İkinci boyut; BAE açısından Türkiye güvenlik tedarikçisi olabilecek bir ülke. Özellikle dronelar, insansız hava araçları (iha, siha) ile Türkiye’nin BAE’nin güvenliğine katkı sağlayabileceği biliniyor. BAE’nin Bayraktar satın almak istediği ve bir takım Türk sanayi ürünü askeri teçhizat sipariş verdiği biliniyor. Hatta Cumhurbaşkanı Erdoğan’ın ziyareti sonrası bu siparişlerin arttığı da iddia edildi.
Üçüncü boyut ise Körfez içi dinamiklerle ilgili. BAE gerek Suudi Arabistan gerekse de Katar ile bir rekabet halinde bulunuyor.
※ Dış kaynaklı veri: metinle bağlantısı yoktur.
(* ===== verification/PyCache.v ===== *)
(** The prefix cache of the Python simulator,
    [src/python/src/llmsim/prefix_cache.py], and its relation to the Go
    simulator's [src/internal/llm/prefix_cache.go]: an ordered dictionary against
    a map with timestamps. *)
From S2P Require Import Prelude Json GoNumbers FloatExact Llm Py PyModels.
From Stdlib Require Import SpecFloat.

Module PyCache.
Import Py.

(** [json.dumps(list(tokens), separators=(",", ":"))]. *)
Definition json_dumps (tokens : list Z) : string := "[" +:+ join "," (map pretty tokens) +:+ "]".

Definition hash_prefix (tokens : list Z) : string :=
  hex_string (take 16 (Sha256.Sum256 (json_dumps tokens))).

Record CacheEntry := mk_CacheEntry {
  prefix_hash : string;
  model : string;
  token_count : Z;
  tflops_cost : float64;
  cost_usd : float64;
  hit_count : Z
}.

Definition saved_tflops (e : CacheEntry) : res float64 :=
  n ← to_float (hit_count e); Ok (fmul (tflops_cost e) n).
Definition saved_usd (e : CacheEntry) : res float64 :=
  n ← to_float (hit_count e); Ok (fmul (cost_usd e) n).

Record CacheStats := mk_CacheStats {
  total_requests : Z;
  cache_hits : Z;
  cache_misses : Z;
  hit_rate : float64;
  entries_stored : Z;
  total_saved_tflops : float64;
  total_saved_usd : float64
}.

(** The entries are only reached through the dictionary, so they are kept by
    value. *)
Record PrefixCache := mk_PrefixCache {
  _capacity : Z;
  _entries : list (string * CacheEntry);
  _total_requests : Z;
  _cache_hits : Z;
  _total_saved_tflops : float64;
  _total_saved_usd : float64
}.

Definition new_PrefixCache (capacity : Z) : res PrefixCache :=
  if (capacity <? 1)%Z then Err (ValueError "capacity")
  else Ok (mk_PrefixCache capacity [] 0 0 fzero fzero).

Definition hit (e : CacheEntry) : CacheEntry :=
  mk_CacheEntry (prefix_hash e) (model e) (token_count e) (tflops_cost e) (cost_usd e) (hit_count e + 1).

Definition lookup (h : string) (c : PrefixCache) : res (PrefixCache * option CacheEntry) :=
  let requests := (_total_requests c + 1)%Z in
  match dict_get h (_entries c) with
  | None =>
      Ok (mk_PrefixCache (_capacity c) (_entries c) requests (_cache_hits c) (_total_saved_tflops c)
            (_total_saved_usd c), None)
  | Some entry =>
      moved ← move_to_end h (_entries c);
      let entry := hit entry in
      Ok (mk_PrefixCache (_capacity c) (dict_set h entry moved) requests (_cache_hits c + 1)
            (fadd (_total_saved_tflops c) (tflops_cost entry))
            (fadd (_total_saved_usd c) (cost_usd entry)), Some entry)
  end.

Definition with_entries (c : PrefixCache) (d : list (string * CacheEntry)) : PrefixCache :=
  mk_PrefixCache (_capacity c) d (_total_requests c) (_cache_hits c) (_total_saved_tflops c)
    (_total_saved_usd c).

Definition store (entry : CacheEntry) (c : PrefixCache) : res PrefixCache :=
  let h := prefix_hash entry in
  match dict_get h (_entries c) with
  | Some _ =>
      d ← move_to_end h (dict_set h entry (_entries c));
      Ok (with_entries c d)
  | None =>
      d ← (if (_capacity c <=? Z.of_nat (length (_entries c)))%Z
           then '(_, d) ← popitem_first (_entries c); Ok d
           else Ok (_entries c));
      d ← move_to_end h (dict_set h entry d);
      Ok (with_entries c d)
  end.

Definition stats (c : PrefixCache) : res CacheStats :=
  rate ← (if (0 <? _total_requests c)%Z then
            r ← true_div (_cache_hits c) (_total_requests c); Ok (fmul r (float_of_int 100))
          else Ok fzero);
  Ok (mk_CacheStats (_total_requests c) (_cache_hits c) (_total_requests c - _cache_hits c) rate
        (Z.of_nat (length (_entries c))) (_total_saved_tflops c) (_total_saved_usd c)).

Definition new_entry_for_prefix (tokens : list Z) (m : PyModels.ModelConfig) : res CacheEntry :=
  let h := hash_prefix tokens in
  let n := Int (Z.of_nat (length tokens)) in
  tflops ← PyModels.attention_tflops m n;
  cost ← PyModels.cost_usd m n;
  Ok (mk_CacheEntry h (PyModels.name m) (Z.of_nat (length tokens)) tflops cost 0).

Definition format_tflops (tflops : float64) : string :=
  if SFleb (float_of_int 1000) tflops then fixed 1 (fdiv tflops (float_of_int 1000)) +:+ " PFLOPs"
  else if SFleb (float_of_int 1) tflops then fixed 2 tflops +:+ " TFLOPs"
  else fixed 4 tflops +:+ " TFLOPs".

(** ** Hashes agree *)

Lemma json_dumps_go tokens : json_dumps tokens = Llm.json_ints tokens.
Proof.
  unfold json_dumps, Llm.json_ints. destruct tokens as [|z l]; [done|]. f_equal.
  revert z. induction l as [|z' l IH]; intros z; [done|].
  change (join "," (map pretty (z :: z' :: l))) with (pretty z +:+ "," +:+ join "," (map pretty (z' :: l))).
  cbn [Llm.json_tail]. by rewrite !Json.str_app_assoc, IH.
Qed.

Lemma hash_prefix_go tokens : hash_prefix tokens = Llm.HashPrefix tokens.
Proof. unfold hash_prefix, Llm.HashPrefix. by rewrite json_dumps_go. Qed.

Lemma compress_length h b : length h = 8%nat → length (Sha256.compress h b) = 8%nat.
Proof.
  intros Hh. unfold Sha256.compress. rewrite length_zip_with.
  assert (∀ l v, length v = 8%nat → length (foldl Sha256.round v l) = 8%nat) as ->; [|lia|done].
  clear. induction l as [|kw l IH]; intros v Hv; [done|]. cbn [foldl]. apply IH.
  do 9 (destruct v as [|? v]; try done).
Qed.

Lemma hash_nonempty tokens : Llm.HashPrefix tokens ≠ "".
Proof.
  unfold Llm.HashPrefix. set (w := Llm.json_ints tokens). unfold Sha256.Sum256.
  assert (∀ n h ws, length h = 8%nat → length (Sha256.blocks n h ws) = 8%nat) as Hb.
  { induction n as [|n IH]; intros h ws Hh; [done|]. cbn [Sha256.blocks]. apply IH. by apply compress_length. }
  set (ws := Sha256.words _). specialize (Hb (length ws / 16)%nat Sha256.H0 ws eq_refl).
  by destruct (Sha256.blocks _ _ _).
Qed.

(** ** Simulation of the Go cache *)

(** The Go cache holds the same items, and the order of the dictionary is that
    of the last accesses, all of them at [t] at the latest. *)
Definition same_entry (g : string * Llm.PrefixCacheEntry) (p : string * CacheEntry) : Prop :=
  g.1 = p.1 ∧ g.1 ≠ "" ∧ Llm.TFLOPsCost g.2 = tflops_cost p.2 ∧ Llm.CostUSD g.2 = cost_usd p.2.

Definition accessed_before (g g' : string * Llm.PrefixCacheEntry) : Prop :=
  (Llm.LastAccessedAt g.2 < Llm.LastAccessedAt g'.2)%Z.

Record simulates (t : Time) (g : Llm.PrefixCache) (p : PrefixCache) : Prop := {
  sim_items : ∃ items, Llm.entries g = list_to_map items ∧ NoDup items.*1 ∧
                Forall2 same_entry items (_entries p) ∧ StronglySorted accessed_before items ∧
                Forall (λ i, (Llm.LastAccessedAt i.2 ≤ t)%Z) items;
  sim_capacity : Llm.maxSize g = _capacity p;
  sim_positive : (1 ≤ _capacity p)%Z;
  sim_requests : Llm.totalRequests g = _total_requests p;
  sim_hits : Llm.cacheHits g = _cache_hits p;
  sim_tflops : Llm.totalSavedTFLOPs g = _total_saved_tflops p;
  sim_usd : Llm.totalSavedUSD g = _total_saved_usd p;
  sim_counts : (0 ≤ _cache_hits p ≤ _total_requests p)%Z
}.

Lemma sorted_snoc {A} (R : A → A → Prop) l x :
  StronglySorted R l → Forall (λ y, R y x) l → StronglySorted R (l ++ [x]).
Proof.
  induction 1 as [|y l Hs IH Hy]; intros Hx; simpl; [by repeat constructor|].
  apply Forall_cons in Hx as [??]. constructor; [auto|]. apply Forall_app. by repeat constructor.
Qed.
Suudi Arabistan ile Yemen’de siyasi bir rekabet var. Bölgede de ekonomik açıdan ticari merkez olma bağlamında bir rekabet var. Türkiye de ticari merkezler, ticaret geçiş yolları açısından önemli. Özellikle Çin’in Bir Kuşak Bir Yol projesinde Türkiye’nin önemli olduğunu biliyoruz, Aynı şekilde BAE’nin de önemli olduğunu biliyoruz. Bu anlamda BAE Türkiye’yi Suudi Arabistan’a ve Katar’a kaptırmak istemiyor. Türkiye açısından da rasyonel tercih. Nitekim Türkiye Körfez’de sadece Katar’a bağımlı kalmak istemiyor. Dolayısıyla BAE’nin Türkiye üzerinde üç boyutlu bir stratejisi olduğunu söyleyebiliriz.”